Intanto la Svizzera si è mossa, ha liberato il compagno di cella di Alberto, che ha raccontato condizioni inumane. L’Italia invece resta a guardare. Immobile. Complice. Quando la vergogna buca la bolla, arriva una telefonata da Palazzo Chigi. Tardiva, analgesica, autoprotettiva. Più un atto cosmetico che un’azione politica.
“Non possiamo più aspettare”, grida la madre. E ha ragione. Ma qui non si muove nulla. Nessuna missione, nessuna pressione diplomatica. Solo la liturgia delle frasi fatte. Nel frattempo Alberto è dimenticato e con lui la dignità di uno Stato che sceglie chi salvare.
Il governo Meloni si vanta di difendere gli italiani. Ma vale solo per quelli utili alla propaganda. Se sei un cooperante che aiuta le persone con disabilità, diventi un problema. Non fai notizia, non porti voti. Nessuna ruspa diplomatica si mette in moto per te. Il patriottismo a orologeria funziona solo per chi serve a qualcosa. Gli altri possono ammuffire.
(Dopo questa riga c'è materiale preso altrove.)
(** The getters of the trait [Event]. *)
Record Event := MkEvent {
  event_id : string;
  room_id : string;
  sender : string;
  origin_server_ts : Z;
  event_type : EventType;
  content : string;
  state_key : option string;
  prev_events : list string;
  auth_events : list string;
  redacts : option string }.

#[export] Instance Event_eq_dec : EqDecision Event.
Proof. solve_decision. Defined.

Inductive MembershipState := Join | Invite | Leave | Ban | Knock | CustomMembership (s : string).

#[export] Instance MembershipState_eq_dec : EqDecision MembershipState.
Proof. solve_decision. Defined.

(** [JoinRule]; the allow rules of the two restricted variants are never read
    by the authorization code. *)
Inductive JoinRule :=
| RuleInvite | RuleKnock | RulePublic | RuleRestricted | RuleKnockRestricted | RuleOther.

#[export] Instance JoinRule_eq_dec : EqDecision JoinRule.
Proof. solve_decision. Defined.

(** [state_res::Error] *)
Inductive Error :=
| SerdeJson
| Unsupported (version : string)
| NotFound (what : string)
| InvalidPdu (what : string).

(** ** Room versions *)

Inductive RoomDisposition := Stable | Unstable.
Inductive EventFormatVersion := FormatV1 | FormatV2 | FormatV3.
Inductive StateResolutionVersion := ResV1 | ResV2.

Record RoomVersion := MkRoomVersion {
  disposition : RoomDisposition;
  event_format : EventFormatVersion;
  state_res : StateResolutionVersion;
  enforce_key_validity : bool;
  special_case_aliases_auth : bool;
  strict_canonicaljson : bool;
  limit_notifications_power_levels : bool;
  extra_redaction_checks : bool;
  allow_knocking : bool;
  restricted_join_rules : bool;
  knock_restricted_join_rule : bool;
  integer_power_levels : bool;
  use_room_create_sender : bool }.

(** [RoomVersionId]: the known versions, and any other by name. *)
Inductive RoomVersionId :=
| IdV1 | IdV2 | IdV3 | IdV4 | IdV5 | IdV6 | IdV7 | IdV8 | IdV9 | IdV10 | IdV11
| IdOther (ver : string).

#[export] Instance RoomVersionId_eq_dec : EqDecision RoomVersionId.
Proof. solve_decision. Defined.

Definition V1 : RoomVersion :=
  {| disposition := Stable; event_format := FormatV1; state_res := ResV1;
     enforce_key_validity := false; special_case_aliases_auth := true;
     strict_canonicaljson := false; limit_notifications_power_levels := false;
     extra_redaction_checks := true; allow_knocking := false;
     restricted_join_rules := false; knock_restricted_join_rule := false;
     integer_power_levels := false; use_room_create_sender := false |}.

(** The struct update syntax [..Self::Vn], one field group at a time. *)
Definition V2 : RoomVersion :=
  let 'MkRoomVersion d e _ k a j l x kn r kr i u := V1 in
  MkRoomVersion d e ResV2 k a j l x kn r kr i u.
Definition V3 : RoomVersion :=
  let 'MkRoomVersion d _ s k a j l _ kn r kr i u := V2 in
  MkRoomVersion d FormatV2 s k a j l false kn r kr i u.
Definition V4 : RoomVersion :=
  let 'MkRoomVersion d _ s k a j l x kn r kr i u := V3 in
  MkRoomVersion d FormatV3 s k a j l x kn r kr i u.
Definition V5 : RoomVersion :=
  let 'MkRoomVersion d e s _ a j l x kn r kr i u := V4 in
  MkRoomVersion d e s true a j l x kn r kr i u.
Definition V6 : RoomVersion :=
  let 'MkRoomVersion d e s k _ _ _ x kn r kr i u := V5 in
  MkRoomVersion d e s k false true true x kn r kr i u.
Definition V7 : RoomVersion :=
  let 'MkRoomVersion d e s k a j l x _ r kr i u := V6 in
  MkRoomVersion d e s k a j l x true r kr i u.
Definition V8 : RoomVersion :=
  let 'MkRoomVersion d e s k a j l x kn _ kr i u := V7 in
  MkRoomVersion d e s k a j l x kn true kr i u.
Definition V9 : RoomVersion := V8.
Definition V10 : RoomVersion :=
  let 'MkRoomVersion d e s k a j l x kn r _ _ u := V9 in
  MkRoomVersion d e s k a j l x kn r true true u.
Definition V11 : RoomVersion :=
  let 'MkRoomVersion d e s k a j l x kn r kr i _ := V10 in
  MkRoomVersion d e s k a j l x kn r kr i true.

(** [RoomVersion::new] *)
Definition room_version_new (version : RoomVersionId) : outcome Error RoomVersion :=
  match version with
  | IdV1 => Done V1 | IdV2 => Done V2 | IdV3 => Done V3 | IdV4 => Done V4
  | IdV5 => Done V5 | IdV6 => Done V6 | IdV7 => Done V7 | IdV8 => Done V8
  | IdV9 => Done V9 | IdV10 => Done V10 | IdV11 => Done V11
  | IdOther ver => Fail (Unsupported ver)
  end.
(** C26. An accepted join is sent by the joining user.  It is the creator's join
    directly after the create event, or the user is not banned and the join rule of
    the room permits it: a public rule permits everybody, an invite rule (or a
    knock rule) who is invited or has joined already, a restricted rule (or a
    knock-restricted one) also whom the named user vouches for, who is joined and
    may invite. *)
Theorem join_rules_enforced rv ev tpi fs :
  event_type ev = RoomMember -> de_GetMembership (content ev) = Some Join ->
  auth_check rv ev tpi fs = Done true ->
  exists create, fs RoomCreate "" = Some create /\ state_key ev = Some (sender ev) /\
    ((prev_events ev = [event_id create] /\ room_creator rv create = Some (sender ev)) \/
     exists current rule,
       current_membership (fs RoomMember (sender ev)) = Done current /\ current <> Ban /\
       room_join_rule fs = Some rule /\ join_permitted rv current rule (vouched_for rv ev fs)).
Proof.
  intros Ht Hj Ha. destruct (auth_check_member _ _ _ _ Ht Ha) as (create & target & fields & Hc & Hk & Hf & V).
  destruct (valid_change_inv _ _ _ _ _ _ _ _ _ _ _ _ V)
    as (tgt & sm & tm & levels & rule & ok & C & Hr & Hv & R).
  rewrite (ctx_target _ _ _ _ _ _ _ _ C) in Hj. injection Hj as ->. cbv zeta in R.
  exists create. destruct R as [[Hp [Hs Hcr]%is_creator_join_inv]|(Hs & Hb & Hal)%join_allowed_inv]; subst target.
  - split_and!; [done..|]. by left.
  - split_and!; [done..|right]. exists tm, rule. split_and!; [apply C|done| |].
    + unfold room_join_rule. destruct (fs RoomJoinRules ""); [done|by f_equal].
    + unfold join_permitted in *. assert (ok = true -> vouched_for rv ev fs); [|naive_solver].
      intros ->. by eapply voucher_valid.
Qed.

(** A kick, an unban and a ban are accepted only from a joined sender whose
    power is at least the kick (unban: also the ban; ban: the ban) level, and
    exceeds the level the power levels list for the target. *)
Theorem kick_and_ban_need_power rv ev tpi fs m :
  event_type ev = RoomMember -> de_GetMembership (content ev) = Some m ->
  m = Leave \/ m = Ban -> state_key ev <> Some (sender ev) ->
  auth_check rv ev tpi fs = Done true ->
  exists target levels p current,
    state_key ev = Some target /\
    current_membership (fs RoomMember (sender ev)) = Done Join /\
    current_membership (fs RoomMember target) = Done current /\
    match fs RoomPowerLevels "" with
    | Some e => de_RoomPowerLevels (content e) = Some levels
    | None => levels = power_levels_default end /\
    change_power levels true (sender ev) = Some p /\
    (m = Leave -> kick levels <= p /\ (current = Ban -> ban levels <= p)) /\
    (m = Ban -> ban levels <= p) /\
    (forall l, users levels !! target = Some l -> l < p).
Proof.
  intros Ht Hj Hm Hne Ha.
  destruct (auth_check_member _ _ _ _ Ht Ha) as (create & target & fields & Hc & Hk & _ & V).
  destruct (valid_change_inv _ _ _ _ _ _ _ _ _ _ _ _ V)
    as (tgt & sm & tm & levels & rule & ok & C & _ & _ & R).
  rewrite (ctx_target _ _ _ _ _ _ _ _ C) in Hj. injection Hj as ->. cbv zeta in R.
  assert (sender ev <> target) by congruence.
  assert (forall p, change_power levels (bool_decide (m = Join)) target = Some p \/
                    users levels !! target <> Some p) as Htp.
  { intros p. unfold change_power. destruct (users levels !! target) as [q|]; [|by right].
    destruct (decide (p = q)) as [->|]; [by left|right; congruence]. }
  exists target, levels.
  destruct Hm as [-> | ->].
  - destruct (kick_inv _ _ _ _ _ _ _ R) as (p & Hp & Hjn%bool_decide_eq_true & Hk1 & Hk2 & Hk3); [done|].
    subst sm. exists p, tm. split_and!; [done|apply C..|done|done|done|].
    intros l Hl. destruct (Htp l); [auto|done].
  - destruct (ban_inv _ _ _ _ R) as (p & Hp & Hjn%bool_decide_eq_true & Hb & Hb2).
    subst sm. exists p, tm. split_and!; [done|apply C..|done|done|done|].
    intros l Hl. destruct (Htp l); [auto|done].
Qed.

(** [auth_check] returns a verdict or an error and never panics, whatever
    the event, when the state it is checked against was itself checked: the
    sender's member event has a membership field and, before room version 11,
    the create event names a creator. *)
Theorem auth_check_no_panic rv ev tpi fs :
  state_ok rv ev fs ->
  (exists b, auth_check rv ev tpi fs = Done b) \/ (exists e, auth_check rv ev tpi fs = Fail e).
Proof.
  intros Hs. pose proof (auth_check_total rv ev tpi fs Hs) as T.
  destruct (auth_check rv ev tpi fs); eauto; done.
Qed.

(** C27. The state keys [auth_types_for_event] returns are all that the verdict
    depends on: on two states that agree on these keys, and whose join rules
    decode, [auth_check] behaves the same (the same verdict, error or panic), provided
    that the decoders of the content of a member event agree on the fields they
    share.
    This is what lets callers check an event against its selected auth events
    instead of the whole room state. *)
Theorem auth_types_are_sufficient rv ev tpi fs1 fs2 keys :
  member_decoders_agree ->
  auth_types_for_event (event_type ev) (sender ev) (state_key ev) (content ev) = Done keys ->
  (forall t k, (t, k) ∈ keys -> fs1 t k = fs2 t k) ->
  rules_decode (fs1 RoomJoinRules "") -> rules_decode (fs2 RoomJoinRules "") ->
  auth_check rv ev tpi fs1 = auth_check rv ev tpi fs2.
Proof. apply auth_check_local. Qed.

(** [PowerLevelsContentFields::get_user_power], a binary search, finds
    exactly the listed users: on a user list sorted by id, as the decoder
    returns it, it agrees with looking the user up in the list as a map. *)
Theorem get_user_power_is_lookup fields u :
  users_sorted (fields_users fields) ->
  get_user_power fields u = (list_to_map (fields_users fields) : gmap string Z) !! u.
Proof. apply get_user_power_sorted. Qed.

End properties.

(** ** Witnesses: the small room of [ToyRuma] *)

Section witnesses.
#[local] Existing Instance toy_ruma.
Abbreviation room := (toy_fetch toy_state).

(** [@bob:a], of level 50, gives [@carol:a] level 50. *)
Definition ev_promote := toy_event "$promote" "@bob:a" 10 RoomPowerLevels "levels, carol 50"
  (Some "") ["$eve"] ["$create"; "$bob"; "$levels"].

Lemma power_levels_no_escalation_witness :
  exists lvl old new,
    sender_power_level V10 "@bob:a" (Some ev_levels) ev_create = Done lvl /\
    deserialize_power_levels "levels" V10 = Some old /\
    deserialize_power_levels "levels, carol 50" V10 = Some new /\
    users_change_ok "@bob:a" lvl old new.
Proof.
  destruct (power_levels_no_escalation V10 ev_promote None room ev_levels)
    as (create & mem & fields & lvl & old & new & Hc & Hm & Hf & Hj & Hl & Ho & Hn & Hu & _);
    [reflexivity | by vm_compute | by vm_compute |].
  vm_compute in Hc. injection Hc as <-. by exists lvl, old, new.
Defined.

(** [@carol:a] sends a message-like event, which needs level 0. *)
Definition ev_message := toy_event "$message" "@carol:a" 11 (OtherType "m.room.message") "hello"
  None ["$eve"] ["$create"; "$carol"; "$levels"].

Lemma auth_requires_joined_sender_witness :
  exists create, room RoomCreate "" = Some create.
Proof.
  destruct (auth_requires_joined_sender V10 ev_message None room)
    as (create & mem & fields & lvl & Hc & _);
    [unfold ordinary; naive_solver | discriminate | by vm_compute |].
  by exists create.
Defined.

Lemma auth_requires_create_witness :
  exists create, room RoomCreate "" = Some create /\ event_id create ∈ ["$create"; "$carol"; "$levels"].
Proof.
  destruct (auth_requires_create V10 ev_message None room) as (create & fed & Hc & Ha & _);
    [discriminate | by vm_compute |].
  by exists create.
Defined.

(** [@dave:b] joins the public room. *)
Definition ev_dave := toy_event "$dave" "@dave:b" 12 RoomMember "join" (Some "@dave:b")
  ["$eve"] ["$create"; "$rules"; "$levels"].

Lemma join_rules_enforced_witness :
  exists current rule, current <> Ban /\ room_join_rule room = Some rule /\
    join_permitted V10 current rule (vouched_for V10 ev_dave room).
Proof.
  destruct (join_rules_enforced V10 ev_dave None room) as (create & Hc & _ & [[Hp _]|(current & rule & _ & Hb & Hr & Hj)]);
    [reflexivity | by vm_compute | by vm_compute | |].
  - vm_compute in Hc. injection Hc as <-. discriminate Hp.
  - by exists current, rule.
Defined.

(** [@alice:a], of level 100, kicks [@bob:a], of level 50. *)
Definition ev_kick := toy_event "$kick" "@alice:a" 13 RoomMember "leave" (Some "@bob:a")
  ["$eve"] ["$create"; "$alice"; "$levels"; "$bob"].

Lemma kick_and_ban_need_power_witness :
  exists target levels p,
    state_key ev_kick = Some target /\ change_power levels true "@alice:a" = Some p.
Proof.
  destruct (kick_and_ban_need_power V10 ev_kick None room Leave)
    as (target & levels & p & current & Hk & _ & _ & _ & Hp & _);
    [reflexivity | by vm_compute | by left | discriminate | by vm_compute |].
  by exists target, levels, p.
Defined.

Lemma auth_check_no_panic_witness :
  (exists b, auth_check V9 ev_promote None room = Done b) \/
  (exists e, auth_check V9 ev_promote None room = Fail e).
Proof.
  apply (auth_check_no_panic V9 ev_promote None room). split.
  - intros mem f Hm Hf. vm_compute in Hm. injection Hm as <-. vm_compute in Hf.
    injection Hf as <-. discriminate.
  - intros _ c Hc. vm_compute in Hc. injection Hc as <-. vm_compute. discriminate.
Defined.

Lemma auth_types_are_sufficient_witness :
  auth_check V10 ev_kick None room =
  auth_check V10 ev_kick None (toy_fetch (take 5 toy_state)).
Proof.
  apply (auth_types_are_sufficient V10 ev_kick None room (toy_fetch (take 5 toy_state))
    [(RoomPowerLevels, ""); (RoomMember, "@alice:a"); (RoomCreate, ""); (RoomMember, "@bob:a")]).
  - intros c f [= <-]. cbn. split; [by destruct (toy_membership c)|].
    eexists; split; [done|]. done.
  - by vm_compute.
  - intros t k Hin. repeat (apply elem_of_cons in Hin as [[= -> ->]|Hin]; [by vm_compute|]).
    by apply elem_of_nil in Hin.
  - intros e He. vm_compute in He. injection He as <-. vm_compute. eauto.
  - intros e He. vm_compute in He. injection He as <-. vm_compute. eauto.
Defined.

Lemma get_user_power_is_lookup_witness :
  get_user_power (MkContentFields [("@alice:a", 100); ("@bob:a", 50)] 0) "@bob:a" = Some 50.
Proof.
  refine (eq_trans (get_user_power_is_lookup
    (MkContentFields [("@alice:a", 100); ("@bob:a", 50)] 0) "@bob:a" _) _); [|by vm_compute].
  repeat constructor.
Defined.

(** ** A power comparison that ignores the default level

    The room's levels put every user at 50 by default and list only [@bob:a],
    at 50. [@bob:a] kicks [@carol:a], whose level is 50 as well. *)

Definition room_50 := toy_fetch
  ((RoomPowerLevels, "", toy_event "$l50" "@alice:a" 2 RoomPowerLevels "everybody 50" (Some "")
      ["$alice"] ["$create"; "$alice"]) :: toy_state).
Definition ev_kick_equal := toy_event "$kick2" "@bob:a" 14 RoomMember "leave" (Some "@carol:a")
  ["$eve"] ["$create"; "$bob"; "$l50"; "$carol"].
“Le nostre istituzioni dimostrino di avere a cuore la vita di un connazionale”, insiste Armanda. Ma qui il cuore batte solo per i riflettori. Alberto non è un caso è un test: serve a misurare quanto può scendere in basso uno Stato prima di smettere di fingere umanità. E il fondo, a quanto pare, è già stato scavato.